Many systems appear stable until suddenly they are not.

 

Climate tipping points, market crashes, ecological collapse, infrastructure failures, and chaotic physical systems often share a common characteristic: long periods of apparent stability followed by rapid transition.

 

My research explores how these transitions emerge, how they can be detected, and how mathematical tools can help us better understand uncertainty in complex environments.

My current doctoral research investigates metastable systems and critical transitions through operator-theoretic approaches to stochastic dynamical systems.

 

Using Koopman and Perron-Frobenius operators, I study how systems transition between long-lived states and how those transitions can be detected before they occur.

 

The work combines stochastic differential equations, statistical physics, transfer operator theory, spectral analysis, and large-scale computational simulation.

 

University of Leicester | 2025 – Present

How can metastable states be identified?

What pathways emerge during critical transitions?
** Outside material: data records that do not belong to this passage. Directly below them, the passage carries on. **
(** ** Equations of the monad and of one iteration *)

Lemma prefixed_nil {A : Type} (x : list Event * Z * Res A) :
  prefixed [] x = x.
Proof. destruct x as [[e c] r]. reflexivity. Qed.

Lemma prefixed_app {A : Type} (e1 e2 : list Event)
    (x : list Event * Z * Res A) :
  prefixed e1 (prefixed e2 x) = prefixed (e1 ++ e2) x.
Proof. destruct x as [[e c] r]. cbn. now rewrite app_assoc. Qed.

Lemma events_prefixed {A : Type} (e1 : list Event)
    (x : list Event * Z * Res A) :
  events (prefixed e1 x) = e1 ++ events x.
Proof. destruct x as [[e c] r]. reflexivity. Qed.

Lemma result_prefixed {A : Type} (e1 : list Event)
    (x : list Event * Z * Res A) :
  result (prefixed e1 x) = result x.
Proof. destruct x as [[e c] r]. reflexivity. Qed.

Lemma clockAfter_prefixed {A : Type} (e1 : list Event)
    (x : list Event * Z * Res A) :
  clockAfter (prefixed e1 x) = clockAfter x.
Proof. destruct x as [[e c] r]. reflexivity. Qed.

Lemma bind_Val {A B : Type} (m : M A) (k : A -> M B) c e1 c1 a :
  m c = (e1, c1, Val a) -> bind m k c = prefixed e1 (k a c1).
Proof. intros H. unfold bind. rewrite H. reflexivity. Qed.

Lemma bind_Return {A B : Type} (m : M A) (k : A -> M B) c e1 c1 err :
  m c = (e1, c1, Return err) -> bind m k c = (e1, c1, Return err).
Proof. intros H. unfold bind. rewrite H. reflexivity. Qed.

Lemma bind_Panic {A B : Type} (m : M A) (k : A -> M B) c e1 c1 :
  m c = (e1, c1, Panic) -> bind m k c = (e1, c1, Panic).
Proof. intros H. unfold bind. rewrite H. reflexivity. Qed.

Lemma bind_prefixed {A B : Type} (m : M A) (k : A -> M B) c evs x :
  m c = prefixed evs x ->
  bind m k c = prefixed evs (bind (fun _ => x) k c).
Proof.
  intros H. unfold bind. rewrite H.
  destruct x as [[e c1] [a | err | ]]; cbn; try reflexivity.
  destruct (k a c1) as [[e2 c2] r]. cbn. now rewrite app_assoc.
Qed.

Lemma ticks_app a b : ticks (a ++ b) = (ticks a + ticks b)%nat.
Proof.
  induction a as [ | e a IH]; [ reflexivity | ].
  destruct e; cbn; rewrite IH; reflexivity.
Qed.

Lemma mergeCalls_app a b : mergeCalls (a ++ b) = mergeCalls a ++ mergeCalls b.
Proof.
  induction a as [ | e a IH]; [ reflexivity | ].
  destruct e; cbn; rewrite IH; reflexivity.
Qed.

Lemma nowReadings_app a b :
  nowReadings (a ++ b) = nowReadings a ++ nowReadings b.
Proof.
  induction a as [ | e a IH]; [ reflexivity | ].
  destruct e; cbn; rewrite IH; reflexivity.
Qed.

Lemma warnings_app a b : warnings (a ++ b) = warnings a ++ warnings b.
Proof.
  induction a as [ | e a IH]; [ reflexivity | ].
  destruct e; cbn; rewrite IH; reflexivity.
Qed.

Section Properties.

Variable ColorInfo : string -> string.

Lemma pollLoop_S fuel o g end_ duration n l c :
  pollLoop ColorInfo (S fuel) o g end_ duration n l c
  = bind (tick ColorInfo o g end_ duration n l)
         (fun l' => pollLoop ColorInfo fuel o g end_ duration (S n) l') c.
Proof. reflexivity. Qed.

(** A failed refresh returns from the iteration. *)
Lemma tick_query_error o g end_ duration n l c p err :
  answer (update (g n)) = (p, Some err) ->
  tick ColorInfo o g end_ duration n l c
  = ([EvUpdatePullRequestStatus n], c + elapsed (update (g n)),
     Return (Some (ErrQueryStatus (URL p) err))).
Proof.
  intros H. unfold tick, bind, UpdatePullRequestStatus, call.
  rewrite H. reflexivity.
Qed.

(** A merged pull request returns [nil], whatever [IsClosed] says. *)
Lemma tick_merged o g end_ duration n l c p :
  answer (update (g n)) = (p, None) ->
  isMerged p = true ->
  tick ColorInfo o g end_ duration n l c
  = ([EvUpdatePullRequestStatus n; EvPrintf (msgMerged ColorInfo (URL p))],
     c + elapsed (update (g n)), Return None).
Proof.
  intros H Hm. unfold tick, bind, UpdatePullRequestStatus, call.
  rewrite H, Hm. reflexivity.
Qed.

(** A pull request closed but not merged returns the closed error. *)
Lemma tick_closed o g end_ duration n l c p :
  answer (update (g n)) = (p, None) ->
  isMerged p = false ->
  IsClosed p = true ->
  tick ColorInfo o g end_ duration n l c
  = ([EvUpdatePullRequestStatus n; EvWarnf (msgClosed ColorInfo (URL p))],
     c + elapsed (update (g n)), Return (Some (ErrClosed (URL p)))).
Proof.
  intros H Hm Hc.
  unfold tick, bind, UpdatePullRequestStatus, call.
  rewrite H, Hm, Hc. reflexivity.
Qed.

(** On an open pull request the iteration is the merge decision followed by
    the deadline check. *)
Lemma tick_open o g end_ duration n l c p :
  answer (update (g n)) = (p, None) ->
  isMerged p = false ->
  IsClosed p = false ->
  tick ColorInfo o g end_ duration n l c
  = prefixed [EvUpdatePullRequestStatus n]
      (bind (tryMerge o g n p (logMergeFailure l))
            (endOfTick o end_ duration p) (c + elapsed (update (g n)))).
Proof.
  intros H Hm Hc.
  unfold tick, UpdatePullRequestStatus.
  erewrite bind_Val by reflexivity.
  rewrite H, Hm, Hc. reflexivity.
Qed.

(** The deadline check, case by case. *)
Lemma endOfTick_late o end_ duration p lmf c :
  end_ < c ->
  endOfTick o end_ duration p lmf c
  = ([EvNow c], c, Return (Some (ErrTimedOut (URL p) duration))).
Proof.
  intros H. unfold endOfTick, bind, Now.
  apply Z.ltb_lt in H. rewrite H. reflexivity.
Qed.

Lemma endOfTick_sleep o end_ duration p lmf c d :
  c <= end_ ->
  PullRequestPollDuration o = Some d ->
  endOfTick o end_ duration p lmf c
  = ([EvNow c; EvSleep d], c + Z.max 0 d, Val (mkLocals p lmf)).
Proof.
  intros H Hd. unfold endOfTick, bind, Now.
  apply Z.ltb_ge in H. rewrite H, Hd. reflexivity.
Qed.

Lemma endOfTick_nil_poll_time o end_ duration p lmf c :
  c <= end_ ->
  PullRequestPollDuration o = None ->
  endOfTick o end_ duration p lmf c = ([EvNow c], c, Panic).
Proof.
  intros H Hd. unfold endOfTick, bind, Now.
  apply Z.ltb_ge in H. rewrite H, Hd. reflexivity.
Qed.

(** The merge decision, case by case. *)
Lemma tryMerge_query_error o g n p lmf c status err :
  answer (lastCommitStatus (g n)) = (status, Some err) ->
  tryMerge o g n p lmf c
  = ([EvPullRequestLastCommitStatus n;
      EvWarnf (msgStatusQueryFailed (URL p) (LastCommitSha p) err)],
     c + elapsed (lastCommitStatus (g n)), Val lmf).
Proof.
  intros H. unfold tryMerge, bind, PullRequestLastCommitStatus, call.
  rewrite H. reflexivity.
Qed.

Lemma tryMerge_bad_status o g n p lmf c status :
  answer (lastCommitStatus (g n)) = (status, None) ->
  status = "failure"%string \/ status = "error"%string ->
  tryMerge o g n p lmf c
  = ([EvPullRequestLastCommitStatus n],
     c + elapsed (lastCommitStatus (g n)),
     Return (Some (ErrCommitStatus (URL p) status (LastCommitSha p)))).
Proof.
  intros H Hs. unfold tryMerge, bind, PullRequestLastCommitStatus, call.
  rewrite H. destruct Hs; subst status; reflexivity.
Qed.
How do heavy-tailed shocks alter system behaviour?

Can early-warning signals be extracted before tipping points occur?

My dissertation explored collapse phenomena in interacting vortex systems.

 

Beginning with theoretical mathematical derivations, I built a simulation framework capable of modelling complex vortex interactions and identifying the conditions under which stable structures break down.

 

The project ultimately became an investigation into sudden transitions and instability, themes that continue throughout my current research.

 

University of Dundee | 2020 – 2021

Nonlinear dynamical systems

Numerical simulation

PDE generation frameworks

Chaotic behaviour

Collapse detection

Using operator-theoretic methods, I analysed classical chaotic systems including the Halvorsen and Rössler attractors.

The objective was to reveal coherent transport structures and hidden long-term behaviour that are difficult to observe through trajectory analysis alone.

 

This work demonstrated how complex systems can often be understood more effectively through the evolution of observables rather than individual state variables.